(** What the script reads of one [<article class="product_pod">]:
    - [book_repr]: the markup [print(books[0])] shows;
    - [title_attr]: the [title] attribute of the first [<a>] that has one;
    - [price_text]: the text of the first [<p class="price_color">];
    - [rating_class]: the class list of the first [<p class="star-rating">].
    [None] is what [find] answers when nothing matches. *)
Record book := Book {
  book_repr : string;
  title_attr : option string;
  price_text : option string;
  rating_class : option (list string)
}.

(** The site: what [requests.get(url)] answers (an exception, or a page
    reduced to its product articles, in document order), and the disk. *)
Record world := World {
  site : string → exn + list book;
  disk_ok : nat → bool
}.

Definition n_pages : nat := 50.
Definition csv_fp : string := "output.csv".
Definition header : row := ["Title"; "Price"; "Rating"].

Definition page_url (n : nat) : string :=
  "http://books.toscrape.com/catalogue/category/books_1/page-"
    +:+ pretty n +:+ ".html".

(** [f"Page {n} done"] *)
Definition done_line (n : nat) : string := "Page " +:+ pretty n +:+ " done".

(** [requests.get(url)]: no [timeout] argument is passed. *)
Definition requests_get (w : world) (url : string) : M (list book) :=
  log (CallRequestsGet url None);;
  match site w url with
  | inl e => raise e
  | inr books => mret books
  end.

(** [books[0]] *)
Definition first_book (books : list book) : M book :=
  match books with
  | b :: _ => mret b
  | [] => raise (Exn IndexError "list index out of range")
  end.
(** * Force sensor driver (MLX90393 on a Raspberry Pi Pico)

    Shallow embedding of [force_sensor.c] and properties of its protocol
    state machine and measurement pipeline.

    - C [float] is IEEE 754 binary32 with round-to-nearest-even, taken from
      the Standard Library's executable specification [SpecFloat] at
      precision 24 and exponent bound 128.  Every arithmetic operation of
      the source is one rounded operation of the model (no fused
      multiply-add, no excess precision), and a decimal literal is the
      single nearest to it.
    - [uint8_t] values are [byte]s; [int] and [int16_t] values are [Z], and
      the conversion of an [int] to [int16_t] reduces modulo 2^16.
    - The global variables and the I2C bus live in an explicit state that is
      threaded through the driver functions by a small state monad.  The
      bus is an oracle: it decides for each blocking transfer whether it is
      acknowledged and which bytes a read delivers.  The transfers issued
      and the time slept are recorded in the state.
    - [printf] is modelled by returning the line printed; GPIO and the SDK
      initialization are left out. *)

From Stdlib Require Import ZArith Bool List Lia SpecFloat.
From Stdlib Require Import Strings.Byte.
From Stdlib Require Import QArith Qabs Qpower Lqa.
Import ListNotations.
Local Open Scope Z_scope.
____________
* _EXERCISE REQUIREMENTS_:
From the records above, copy each line in which the string "driver" occurs.

* _RESULT_:
(** * Force sensor driver (MLX90393 on a Raspberry Pi Pico)
      threaded through the driver functions by a small state monad.  The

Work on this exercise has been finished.